+++ Data for the task +++
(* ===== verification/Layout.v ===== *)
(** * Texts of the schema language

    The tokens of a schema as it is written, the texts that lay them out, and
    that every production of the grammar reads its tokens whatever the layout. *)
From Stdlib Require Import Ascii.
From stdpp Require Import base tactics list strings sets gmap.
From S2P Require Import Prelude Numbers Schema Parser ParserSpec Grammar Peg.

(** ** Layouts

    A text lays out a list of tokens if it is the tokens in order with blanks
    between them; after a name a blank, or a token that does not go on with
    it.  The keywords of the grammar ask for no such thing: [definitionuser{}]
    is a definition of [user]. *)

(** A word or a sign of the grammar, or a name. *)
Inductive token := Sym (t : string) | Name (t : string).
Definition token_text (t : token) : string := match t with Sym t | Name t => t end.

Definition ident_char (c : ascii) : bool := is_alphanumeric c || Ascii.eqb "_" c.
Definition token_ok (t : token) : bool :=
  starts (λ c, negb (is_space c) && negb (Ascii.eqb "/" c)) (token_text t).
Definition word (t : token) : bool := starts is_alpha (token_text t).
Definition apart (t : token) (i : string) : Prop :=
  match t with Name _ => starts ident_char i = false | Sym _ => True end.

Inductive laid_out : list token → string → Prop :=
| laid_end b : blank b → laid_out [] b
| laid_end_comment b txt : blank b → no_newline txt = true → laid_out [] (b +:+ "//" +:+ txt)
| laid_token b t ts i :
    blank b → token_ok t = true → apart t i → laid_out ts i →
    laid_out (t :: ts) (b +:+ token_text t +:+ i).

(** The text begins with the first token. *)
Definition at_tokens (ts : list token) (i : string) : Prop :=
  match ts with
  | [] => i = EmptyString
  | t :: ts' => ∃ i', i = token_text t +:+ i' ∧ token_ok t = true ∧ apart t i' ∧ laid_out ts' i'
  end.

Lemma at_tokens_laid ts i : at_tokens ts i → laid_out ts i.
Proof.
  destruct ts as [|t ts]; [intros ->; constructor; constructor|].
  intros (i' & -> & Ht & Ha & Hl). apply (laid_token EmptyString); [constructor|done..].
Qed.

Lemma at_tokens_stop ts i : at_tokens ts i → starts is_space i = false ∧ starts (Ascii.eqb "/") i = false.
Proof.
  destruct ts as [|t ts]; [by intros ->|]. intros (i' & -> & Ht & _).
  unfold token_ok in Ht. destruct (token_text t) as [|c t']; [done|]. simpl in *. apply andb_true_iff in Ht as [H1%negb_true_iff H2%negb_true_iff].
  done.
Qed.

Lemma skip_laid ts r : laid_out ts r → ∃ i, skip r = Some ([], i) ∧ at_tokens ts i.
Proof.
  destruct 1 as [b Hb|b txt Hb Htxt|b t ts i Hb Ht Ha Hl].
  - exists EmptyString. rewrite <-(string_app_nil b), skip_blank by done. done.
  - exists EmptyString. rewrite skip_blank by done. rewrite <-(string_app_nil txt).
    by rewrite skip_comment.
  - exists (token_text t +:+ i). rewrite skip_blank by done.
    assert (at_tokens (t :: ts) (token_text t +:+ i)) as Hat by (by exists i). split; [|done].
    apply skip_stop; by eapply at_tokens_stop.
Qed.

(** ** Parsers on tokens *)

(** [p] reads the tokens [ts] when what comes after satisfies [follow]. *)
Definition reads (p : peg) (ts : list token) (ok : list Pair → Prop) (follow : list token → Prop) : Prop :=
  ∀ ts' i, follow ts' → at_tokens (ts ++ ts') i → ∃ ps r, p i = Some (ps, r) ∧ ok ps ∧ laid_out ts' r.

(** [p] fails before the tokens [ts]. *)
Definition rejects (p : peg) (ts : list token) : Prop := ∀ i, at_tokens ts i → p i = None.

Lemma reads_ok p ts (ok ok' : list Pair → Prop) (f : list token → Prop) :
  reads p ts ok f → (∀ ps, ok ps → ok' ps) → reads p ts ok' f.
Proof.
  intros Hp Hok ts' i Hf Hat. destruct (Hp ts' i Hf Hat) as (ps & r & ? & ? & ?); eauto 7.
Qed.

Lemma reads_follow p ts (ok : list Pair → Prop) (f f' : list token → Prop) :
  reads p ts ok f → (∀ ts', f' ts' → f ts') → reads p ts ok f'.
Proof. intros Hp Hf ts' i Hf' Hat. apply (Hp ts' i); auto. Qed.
+++
Lines of the listing above that hold the string "false" should each be copied.

  match t with Name _ => starts ident_char i = false | Sym _ => True end.
Lemma at_tokens_stop ts i : at_tokens ts i → starts is_space i = false ∧ starts (Ascii.eqb "/") i = false.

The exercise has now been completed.